(* ===== verification/HelmReleases.v ===== *)
(** internal/helm, the releases a cluster holds: pagination.go, refs.go,
    storage.go, bodies.go, history.go, detail.go and the reading side of helm.go.
    What the API server answers is an argument: the pages of a list by the
    number of the request and the token, and objects by name.  The inflating of
    compress/gzip and what encoding/json and yaml read of a body are the class
    [Payloads].  A list is given [fuel] pages, and [None] says that they were
    not enough. *)

From S2P Require Import Prelude Api Text Unstr Codec Access Issues Program Respond Rollout Kube Flux Argocd Inspect Reads Charts.

(** [payload], [manifestDoc] *)
Record payload := MkPayload {
  pa_Name : string;
  pa_Namespace : string;
  pa_Version : Z;
  pa_Status : string;
  pa_FirstDeployed : string;
  pa_LastDeployed : string;
  pa_Description : string;
  pa_Notes : string;
  pa_Chart : string;
  pa_ChartVersion : string;
  pa_AppVersion : string;
  pa_Config : amap;
  pa_Manifest : string;
}.

Record manifestDoc := MkManifestDoc { md_APIVersion : string; md_Kind : string; md_Name : string; md_Namespace : string }.

(** [gzip.NewReader]'s error, the bytes a reader gives with the error it ends
    with, and what is read of a body. *)
Class Payloads := {
  NewReader : string -> option string;
  Inflated : string -> string * option string;
  DecodePayload : string -> result string payload;
  DecodeManifest : string -> result string manifestDoc;
}.

Module HelmReleases.
Import Api Text Unstr.

Abbreviation error := Respond.error.

Definition storageType : string := "helm.sh/release.v1".
Definition ownerLabel : string := "owner=helm".
Definition releaseKey : string := "release".
Definition maxObjects : Z := 5000.
Definition maxPayload : Z := Z.shiftl 8 20.
Definition nameLabel : string := "name".
Definition versionLabel : string := "version".
Definition statusLabel : string := "status".
Definition DriverSecret : string := "secret".
Definition DriverConfigMap : string := "configmap".
Definition historyPageSize : nat := 10.
Definition maxHistoryRefs : Z := maxObjects.

Definition ErrNoRelease : string := "no such helm release".
Definition errAmbiguousRevision : string := "a helm revision is stored more than once".
Definition errNoMetadata : string := "this cluster connection has no metadata client, so releases cannot be listed".
Definition errNotGzip : string := "release payload is not gzipped json".
Definition errNotRelease : string := "the object does not hold a helm release".
Definition errRepeatedContinue : string := "the apiserver repeated a continuation token".

(** [api.HelmRelease] without what other parts add to it: the cluster, the skew
    and the Flux object it belongs to. *)
Record HelmRelease := MkHelmRelease {
  hr_Name : string;
  hr_Namespace : string;
  hr_Chart : string;
  hr_ChartVersion : string;
  hr_AppVersion : string;
  hr_Latest : string;
  hr_Outdated : bool;
  hr_Revision : Z;
  hr_Status : string;
  hr_Updated : string;
  hr_Description : string;
}.

Record HelmRevision := MkHelmRevision {
  hv_Revision : Z;
  hv_Status : string;
  hv_ChartVersion : string;
  hv_AppVersion : string;
  hv_Updated : string;
  hv_Description : string;
}.

Record HelmHistoryPage := MkHelmHistoryPage { hp_Revisions : list HelmRevision; hp_Next : Z }.

Record HelmResource := MkHelmResource {
  he_APIVersion : string;
  he_Kind : string;
  he_Name : string;
  he_Namespace : string;
  he_Group : string;
  he_Version : string;
  he_Resource : string;
}.

(** [api.HelmReleaseDetail]; its History is always empty here. *)
Record HelmReleaseDetail := MkHelmReleaseDetail {
  hd_Release : HelmRelease;
  hd_Driver : string;
  hd_FirstDeployed : string;
  hd_Values : string;
  hd_Notes : string;
  hd_Manifest : string;
  hd_Resources : list HelmResource;
  hd_Error : string;
}.

(** ** Lists that are read page by page *)

(** A fallible read that may need more pages than it was given. *)
Definition M (A : Type) : Type := option (result error A).

Definition bindM {A B} (m : M A) (f : A -> M B) : M B :=
  match m with None => None | Some (Err e) => Some (Err e) | Some (Ok a) => f a end.

Notation "x <-! m ;; k" := (bindM m (fun x => k)) (at level 60, m at next level, right associativity) : go_scope.

Record page (A : Type) := MkPage { pg_Items : list A; pg_Continue : string }.
Arguments MkPage {A} pg_Items pg_Continue.
Arguments pg_Items {A} p.
Arguments pg_Continue {A} p.

(** What the client answers at the [n]th page of a list, from a token. *)
Definition pages (A : Type) : Type := nat -> string -> result error (page A).

(** Whether there is another page, and the tokens seen. *)
Definition advancePage (next : string) (seen : gset string) : result error (bool * gset string) :=
  if bool_decide (next = "") then Ok (false, seen)
  else if bool_decide (next ∈ seen) then Err (Respond.New errRepeatedContinue)
  else Ok (true, {[next]} ∪ seen).

Section paging.
Context {A B : Type} (of_ : A -> B) (limit : Z).

Fixpoint listFrom (list_ : pages A) (fuel n : nat) (items : list B) (seen : gset string) (token : string) : M (list B * bool) :=
  match fuel with
  | O => None
  | S fuel =>
      match list_ n token with
      | Err e => Some (Err e)
      | Ok listed =>
          let available := (limit - zlen items)%Z in
          if (available <? zlen (pg_Items listed))%Z then Some (Ok (items ++ map of_ (ztake available (pg_Items listed)), true))
          else
            let items := items ++ map of_ (pg_Items listed) in
            match advancePage (pg_Continue listed) seen with
            | Err e => Some (Err e)
            | Ok (false, _) => Some (Ok (items, false))
            | Ok (true, seen) => if (zlen items =? limit)%Z then Some (Ok (items, true)) else listFrom list_ fuel (S n) items seen (pg_Continue listed)
            end
      end
  end.

(** The loops of revisionSecrets and revisionConfigMaps: what a page holds is
    scanned up to a limit past which the whole read fails. *)
Fixpoint scanFrom (list_ : pages A) (kept : A -> option B) (tooMany : string) (fuel n : nat) (out : list B) (scanned : Z)
    (seen : gset string) (token : string) : M (list B) :=
  match fuel with
  | O => None
  | S fuel =>
      match list_ n token with
      | Err e => Some (Err e)
      | Ok listed =>
          let scanned := (scanned + zlen (pg_Items listed))%Z in
          if (limit <? scanned)%Z then Some (Err (Respond.New tooMany))
          else
            let out := out ++ omap kept (pg_Items listed) in
            match advancePage (pg_Continue listed) seen with
            | Err e => Some (Err e)
            | Ok (false, _) => Some (Ok out)
            | Ok (true, seen) => scanFrom list_ kept tooMany fuel (S n) out scanned seen (pg_Continue listed)
            end
      end
  end.
End paging.

(** ** refs.go *)

(** [metav1.PartialObjectMetadata] *)
Record objectMeta := MkObjectMeta {
  om_Namespace : string;
  om_Name : string;
  om_Labels : gmap string string;
  om_Created : time;
  om_ResourceVersion : string;
}.
(* ===== verification/Helm.v ===== *)
(** internal/helm, what is done with the helm program: actions.go, install.go,
    upgrade.go, repos.go, versions.go, catalog.go, driver.go and fluxowner.go.
    Running helm, the file of values and the look for a namespace are questions
    of a program; the cluster's stored releases are read as in [HelmReleases]. *)

From Stdlib Require Import Ascii.
From S2P Require Import Prelude Api Text Unstr Codec CommandBuffer Identity Config Access Issues Program Respond Rollout Kube.
From S2P Require Import Inspect Reads Charts HelmReleases.

Module Helm.
Import Api Text Identity HelmReleases.

Definition DefaultBinary : string := "helm".
Definition maxHelmOutput : Z := Z.shiftl 16 20.
Definition maxHelmError : Z := Z.shiftl 64 10.
Definition driverEnv : string := "HELM_DRIVER".
Definition ActionRollback : string := "rollback".
Definition ActionUninstal : string := "uninstall".
Definition ActionInstall : string := "install".
Definition ActionUpgrade : string := "upgrade".
Definition ErrNoHelmBinary : string := "helm was not found on PATH".

(** ** What running helm comes to *)

(** A process that ended: what it wrote to each stream, in writes, and the error
    of running it, with whether there is no such program. *)
Record outcome := MkOutcome {
  oc_stdout : list (list Byte.byte);
  oc_stderr : list (list Byte.byte);
  oc_error : option (string * bool);
}.
(** When the collection answers with at least as many texts, metadatas and
    distances as ids, [query] returns one document per id, in the
    collection's order: document [i] has id, text, metadata and distance
    number [i] of the answer and the score [1 - distance]. *)
Theorem chroma_query_documents (self : ChromaVectorStore.t)
    (query_embedding : ndarray) (top_k : Z)
    (filter_metadata : option (gmap string pyval))
    (results : Chroma.QueryResult)
    (ids0 texts0 : list string) (metadatas0 : list (gmap string pyval))
    (ds : list (list Q)) (ds0 : list Q) :
  collection_query (ChromaVectorStore.collection self) (query_rows query_embedding)
    top_k filter_metadata = Ok results ->
  Chroma.ids results !! 0%nat = Some ids0 ->
  Chroma.documents results !! 0%nat = Some texts0 ->
  Chroma.metadatas results !! 0%nat = Some metadatas0 ->
  Chroma.distances results = Some ds -> ds !! 0%nat = Some ds0 ->
  (length ids0 <= length texts0)%nat ->
  (length ids0 <= length metadatas0)%nat ->
  (length ids0 <= length ds0)%nat ->
  ChromaVectorStore.query collection_query self query_embedding top_k filter_metadata
  = Ok (chroma_documents ids0 texts0 metadatas0 ds0)
  /\ Py.len (chroma_documents ids0 texts0 metadatas0 ds0) = Py.len ids0.
Proof.
  intros Hq Hids Htexts Hmetas Hds Hds0 Hlt Hlm Hld. split.
  - unfold ChromaVectorStore.query. fold (query_rows query_embedding). rewrite Hq.
    cbn. rewrite (proj2 (getitem_first _ _) Hids). cbn. rewrite range_len.
    change 0 with (Z.of_nat 0).
    now rewrite (format_documents_aligned results ids0 texts0 metadatas0 ds ds0).
  - unfold Py.len. f_equal. clear Hq Hids Htexts Hmetas Hds Hds0.
    revert texts0 metadatas0 ds0 Hlt Hlm Hld.
    induction ids0 as [|i ids0 IH]; intros [|t texts0] [|md metadatas0] [|d ds0];
      cbn; intros Hlt Hlm Hld; try lia.
    rewrite IH by lia. reflexivity.
Qed.
Lemma array_store_other i j c (p : list (option nat)) :
  i <= length p -> j <> i -> array_store i c p !! j = p !! j.
Proof.
  intros Hi Hne. unfold array_store. destruct (i <? length p) eqn:E.
  - by apply list_lookup_insert_ne.
  - apply Nat.ltb_ge in E. assert (i = length p) as -> by lia.
    rewrite Nat.sub_diag. cbn [replicate app].
    destruct (decide (j < length p)) as [Hlt|Hge].
    + by rewrite lookup_app_l.
    + rewrite !lookup_ge_None_2; [done|lia|rewrite length_app; cbn; lia].
Qed.

Lemma array_store_length i c (p : list (option nat)) :
  i <= length p -> length (array_store i c p) = max (length p) (S i).
Proof.
  intros Hi. unfold array_store. destruct (i <? length p) eqn:E.
  - apply Nat.ltb_lt in E. rewrite length_insert. lia.
  - apply Nat.ltb_ge in E. assert (i = length p) as -> by lia.
    rewrite Nat.sub_diag, length_app. cbn. lia.
Qed.

(** What [register] has done by line 63, whether it goes on to return or
    throws at line 73 or 77. *)
Lemma register_pending w c call :
  heap w !! c = Some call ->
  exists key,
    let w' := world_of (register c w) in
    uuid_shape uuid_template key = true
    /\ pending w' = array_store (first_free (pending w)) c (pending w)
    /\ heap w' = alter (set_unloadId (Some key)) c (heap w)
    /\ unloadChecks w' = reg_set key (pending_check call) (unloadChecks w)
    /\ (inherits (pipeName call) w = false -> exists r, register c w = Ret r w')
    /\ (inherits (pipeName call) w = true -> exists ex, register c w = Throw ex w').
Proof.
  intros H. destruct (register_eq_shape w c call H) as (key & n & ex & Hk & ->).
  cbv zeta. exists key.
  destruct (truthy (pipeName call)) eqn:Ht;
    [destruct (inherits (pipeName call) w) eqn:Hi|].
  - cbn [world_of]. repeat split; try done. intros _. by eexists.
  - cbn [world_of]. repeat split; try done. intros _. by eexists.
  - apply truthy_false in Ht. rewrite Ht.
    rewrite (inherits_ordinary "" w) by done.
    cbn [world_of]. repeat split; try done. intros _. by eexists.
Qed.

########

→ EXERCISE OBJECTIVE:
Since only part of the listing is wanted, copy exactly the lines from the one holding "Definition maxHistoryRefs : Z := maxObjects." to the one holding "hd_FirstDeployed : string;", both included.

→ SOLUTION FOR THIS PROBLEM:
Definition maxHistoryRefs : Z := maxObjects.

Definition ErrNoRelease : string := "no such helm release".
Definition errAmbiguousRevision : string := "a helm revision is stored more than once".
Definition errNoMetadata : string := "this cluster connection has no metadata client, so releases cannot be listed".
Definition errNotGzip : string := "release payload is not gzipped json".
Definition errNotRelease : string := "the object does not hold a helm release".
Definition errRepeatedContinue : string := "the apiserver repeated a continuation token".

(** [api.HelmRelease] without what other parts add to it: the cluster, the skew
    and the Flux object it belongs to. *)
Record HelmRelease := MkHelmRelease {
  hr_Name : string;
  hr_Namespace : string;
  hr_Chart : string;
  hr_ChartVersion : string;
  hr_AppVersion : string;
  hr_Latest : string;
  hr_Outdated : bool;
  hr_Revision : Z;
  hr_Status : string;
  hr_Updated : string;
  hr_Description : string;
}.

Record HelmRevision := MkHelmRevision {
  hv_Revision : Z;
  hv_Status : string;
  hv_ChartVersion : string;
  hv_AppVersion : string;
  hv_Updated : string;
  hv_Description : string;
}.

Record HelmHistoryPage := MkHelmHistoryPage { hp_Revisions : list HelmRevision; hp_Next : Z }.

Record HelmResource := MkHelmResource {
  he_APIVersion : string;
  he_Kind : string;
  he_Name : string;
  he_Namespace : string;
  he_Group : string;
  he_Version : string;
  he_Resource : string;
}.

(** [api.HelmReleaseDetail]; its History is always empty here. *)
Record HelmReleaseDetail := MkHelmReleaseDetail {
  hd_Release : HelmRelease;
  hd_Driver : string;
  hd_FirstDeployed : string;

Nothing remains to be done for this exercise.